For the past five days I’ve sat down at my computer numerous times in an attempt to write this piece. I could never get more than a few lines in before all the negative memories started flooding through my Aspie brain, which normally rolls along at well over 100+ MPH.
The sadness and pain overtook me and on several occasions, I began to cry. So here I sit this morning with my car in for repairs and me having two hours to sit around a waiting room with little to do except suck it up and knock this out.
Here we go...
Six weeks ago, I lost my grandson after he fought four hours to stay alive. He was born with underdeveloped lungs and my daughter and her husband had the incredibly difficult choice to take Hayden off a respirator and let him go.
To say I was devastated would be an understatement. My only child had given birth to my first grandchild and due to COVID, I never got the chance to see him, much less hold him or touch him. It tore me apart and for the next week I retreated to my bed, getting up only to use the bathroom and to get something to drink from the kitchen from time to time.
I stayed off social media and initiated no communication with anyone for a couple of weeks. I felt grief to a level unimaginable and it hurt. A lot.
On the day Hayden died I received a text from someone I’ve known for more than twenty years. He was texting me about something else and I briefly explained what happened and said that I would get back with him when my head was back on straight. He texted me back and the words I read both shocked and enraged me.
I’ve heard that you people (those with autism) don’t really do feelings. How does that work for you? Do you feel anything, or does it just kind of go over your head and pass you by?
I don't even know where to begin with that text. My first thought was that I wish he were in front of me so I could show him how “us people” do feelings. Most specifically anger at ignorance and insensitiveness.
But the answer to his question is yes, we do feelings, although different people on the spectrum process them in different fashions. And we all process grief in different ways. I once dated a woman who had Asperger’s and though we were similar in many ways, we were also vastly different in others.
I tend to wear my heart on my sleeve and show my emotions with little problem, while she tends to keep her feelings inside, choosing to process them on her own. Both of us have feelings and are capable of feeling grief, we just go about it in different ways, neither of which is wrong.
I felt overwhelming grief at the loss of Hayden and six weeks later, I’m still processing it, though not nearly to the level I was a few weeks ago. This isn’t the first time I’ve had to process intense grief.
Eighteen years ago, when my daughter was five, my dad died from colon cancer. His last month was rough and the last couple of weeks were filled with hallucinations, moments of dementia, yelling at family for no apparent reason and other assorted occurrences that were far from who he was.
He passed in the middle of the night and the next day I had to tell my daughter that her Papa, her hero, was gone and wasn’t coming back. It was the hardest thing I think I’ve ever had to do, and it crushed me like you cannot believe.
This was around the same time her mom moved out and I was awarded full custody of my daughter. A few weeks later I went to the shelter and picked out a dog that turned out to be the most loyal pet and the best friend we had for thirteen years.

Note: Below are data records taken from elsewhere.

Lemma Footer_EncodeTo_spec f dst : footer_ok f → Footer_EncodeTo f dst = Done (dst ++ footer_bytes f).
Proof.
  intros (Hv & Hc & Hm & Hi & Hg & Hg0 & Hleg). unfold Footer_EncodeTo, HasInitializedTableMagicNumber.
  rewrite (proj2 (Z.eqb_neq _ _) Hg0). cbn [negb]. rewrite assert_true. cbn [mbind R_bind].
  pose proof (handle_bytes_length (metaindex_handle_ f)) as Hl1. pose proof (handle_bytes_length (index_handle_ f)) as Hl2.
  pose proof (footer_bytes_length f) as Hlen. unfold footer_bytes, footer_length, handles_bytes, magic_bytes in *.
  set (s := handle_bytes (metaindex_handle_ f) ++ handle_bytes (index_handle_ f)) in *.
  assert (length s ≤ 40)%nat as Hs by (unfold s; rewrite length_app; lia).
  destruct (IsLegacyFooterFormat (table_magic_number_ f)).
  - destruct Hleg as [_ ->]; [done|]. change (kCRC32c =? kCRC32c) with true. rewrite assert_true. cbn [mbind R_bind].
    rewrite BlockHandle_EncodeTo_spec by done. cbn [mbind R_bind]. rewrite BlockHandle_EncodeTo_spec by done. cbn [mbind R_bind].
    rewrite <- app_assoc. fold s. change (2 * BlockHandle_kMaxEncodedLength) with (Z.of_nat 40). rewrite resize_pad by done.
    rewrite !PutFixed32_app, <- !app_assoc. rewrite <- !app_assoc in Hlen.
    replace (blen _ =? _) with true; [by rewrite assert_true|]. symmetry. apply Z.eqb_eq.
    unfold blen in *. rewrite length_app. lia.
  - rewrite BlockHandle_EncodeTo_spec by done. cbn [mbind R_bind]. rewrite BlockHandle_EncodeTo_spec by done. cbn [mbind R_bind].
    rewrite (wrap_small 8) by (unfold in_range; lia). rewrite <- !app_assoc. fold s. cbn [app].
    change (checksum_ f :: s) with ([checksum_ f] ++ s). change kNewVersionsEncodedLength with 53 in *.
    replace (blen dst + 53 - 12) with (blen dst + Z.of_nat 41) by lia.
    rewrite resize_pad by (cbn [app length]; lia). rewrite !PutFixed32_app. cbn [app length Nat.sub]. rewrite <- !app_assoc. cbn [app] in *. rewrite <- !app_assoc in *. cbn [app] in *.
    replace (blen _ =? _) with true; [by rewrite assert_true|]. symmetry. apply Z.eqb_eq.
    unfold blen in *. rewrite length_app. lia.
Qed.
(** C34. The checksum of a stored block, for every type of checksum: what
    WriteRawBlock puts into the trailer, CheckBlockChecksum accepts, wherever
    the bytes lie in memory. With CRC-32C it also notices every damage of the
    contents and the type that lies within four consecutive bytes, and every
    damage of the stored sum alone. *)
Theorem block_checksum_protects checksum name h pval pval' tval contents type :
  checksum_ok checksum → bytes_ok contents → address_ok pval (blen contents) → address_ok tval 1 →
  address_ok pval' (blen contents + 1) → blen contents < 2 ^ 31 - 1 →
  ∃ v, trailer_checksum isSSE42 checksum pval tval contents type = Done v ∧
    CheckBlockChecksum isSSE42 true checksum name h (blen contents) pval' (contents ++ u8 type :: EncodeFixed32 v) = Done OK ∧
    (checksum = kCRC32c →
     (∀ p s t q, contents ++ [u8 type] = p ++ s ++ q → length s = length t → (length s ≤ 4)%nat → bytes_ok t → s ≠ t →
        ∃ st, CheckBlockChecksum isSSE42 true checksum name h (blen contents) pval' (p ++ t ++ q ++ EncodeFixed32 v) = Done st ∧
          IsCorruption st = true) ∧
     (∀ w, in_range 32 w → w ≠ v →
        ∃ st, CheckBlockChecksum isSSE42 true checksum name h (blen contents) pval' (contents ++ u8 type :: EncodeFixed32 w) = Done st ∧
          IsCorruption st = true)).
Proof.
  intros Hc Hok Hp Ht Hp' Hl.
  destruct (stored_block_verifies checksum name h pval pval' tval contents type) as (v & Ev & Hv & E); [done..|].
  exists v. split_and!; [done..|]. intros ->.
  assert (v = Mask (crc32c 0 (contents ++ [u8 type]))) as ->.
  { destruct (trailer_checksum_spec kCRC32c pval tval contents type) as (v' & Ev' & Es); [done..|lia|].
    rewrite Ev in Ev'. injection Ev' as <-. by injection Es as <-. }
  assert (bytes_ok (contents ++ [u8 type])) as Hoks by (apply bytes_ok_app; split; [done|apply Forall_singleton; by apply wrap_range]).
  assert (blen (contents ++ [u8 type]) = blen contents + 1) as Hlen by (by rewrite blen_app).
  assert (0 ≤ blen contents) as Hge0 by (unfold blen; lia). split.
  - intros p s t q Es Hst H4 Hokt Hne. rewrite Es in *.
    assert (bytes_ok (p ++ t ++ q)) as Hokt' by (rewrite !bytes_ok_app in *; naive_solver).
    destruct (CheckBlockChecksum_spec kCRC32c name h pval' (p ++ t ++ q) (blen contents) (Mask (crc32c 0 (p ++ s ++ q)))
      (Some (crc32c 0 (p ++ t ++ q), crc32c 0 (p ++ s ++ q)))) as (st & E' & Hst'); [|lia|done..| |].
    + rewrite !blen_app in *. unfold blen in *. lia.
    + unfold compared. change (kCRC32c =? kNoChecksum) with false. change (kCRC32c =? kCRC32c) with true. cbv iota.
      by rewrite Unmask_Mask by (by apply crc32c_range).
    + exists st. rewrite <- !app_assoc in E'. split; [done|]. destruct (Z.eqb_spec (crc32c 0 (p ++ t ++ q)) (crc32c 0 (p ++ s ++ q))) as [Eq|]; [|done].
      destruct Hne. by apply (crc32c_window 0 p s t q).
  - intros w Hw Hne.
    destruct (CheckBlockChecksum_spec kCRC32c name h pval' (contents ++ [u8 type]) (blen contents) w
      (Some (crc32c 0 (contents ++ [u8 type]), Unmask w))) as (st & E' & Hst'); [done|lia|done..|].
    exists st. rewrite <- app_assoc in E'. split; [done|]. destruct (Z.eqb_spec (crc32c 0 (contents ++ [u8 type])) (Unmask w)) as [Eq|]; [|done].
    destruct Hne. apply Unmask_inj; [done|by apply Mask_range|]. by rewrite Unmask_Mask by (by apply crc32c_range).
Qed.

As if my daughter hadn’t been through enough, a couple of weeks later her hamster, Buttercup, died. I had a sliding glass door in my bedroom and on the night Buttercup died I was walking into my room and I heard my daughter talking.
I stopped in the doorway and slowly peered inside. What I saw and heard broke my heart yet again. With Lucy, our dog, in the back yard, my daughter had the sliding door open just enough so her head would come in. She was sitting cross-legged on the floor, crying, and was talking to Lucy.
“Lucy,” she said. “Papa has left me; my mom has left me, and Buttercup has left me. Please don’t leave me, Lucy.”
That was more than I could handle, and I immediately began weeping. I retreated to my home office for a few minutes until I could compose myself and then I went back to my bedroom to comfort and reassure my daughter.
Why am I telling you these stories? To prove that we “do feelings” in our own way and that even though we’re on the spectrum, we do feel grief and process it in our own ways. We tend to get stereotyped as having no feelings or not handling feelings well and that’s simply just not the case.
We’re individuals, and as such we process and deal with things in our own individual way. This is just one example of how we need to help educate Neurotypicals about who we really are and how we operate.
Yes, it can be a hard to get a handle on us as a group, since we’re varied and unique in our approach to the things that life throws us, but when they realize that when it comes to grief and to feelings in general, we’re not so different from everyone else.
Once we can get people to understand us, we can achieve autism awareness and once we achieve a level of awareness, then we can finally begin working on the ultimate goal, which is autism acceptance.
How do you deal with grief and feelings in general? Do you have stories of people thinking you don’t handle them properly? Share your stories with us so we can all learn and get a conversation started.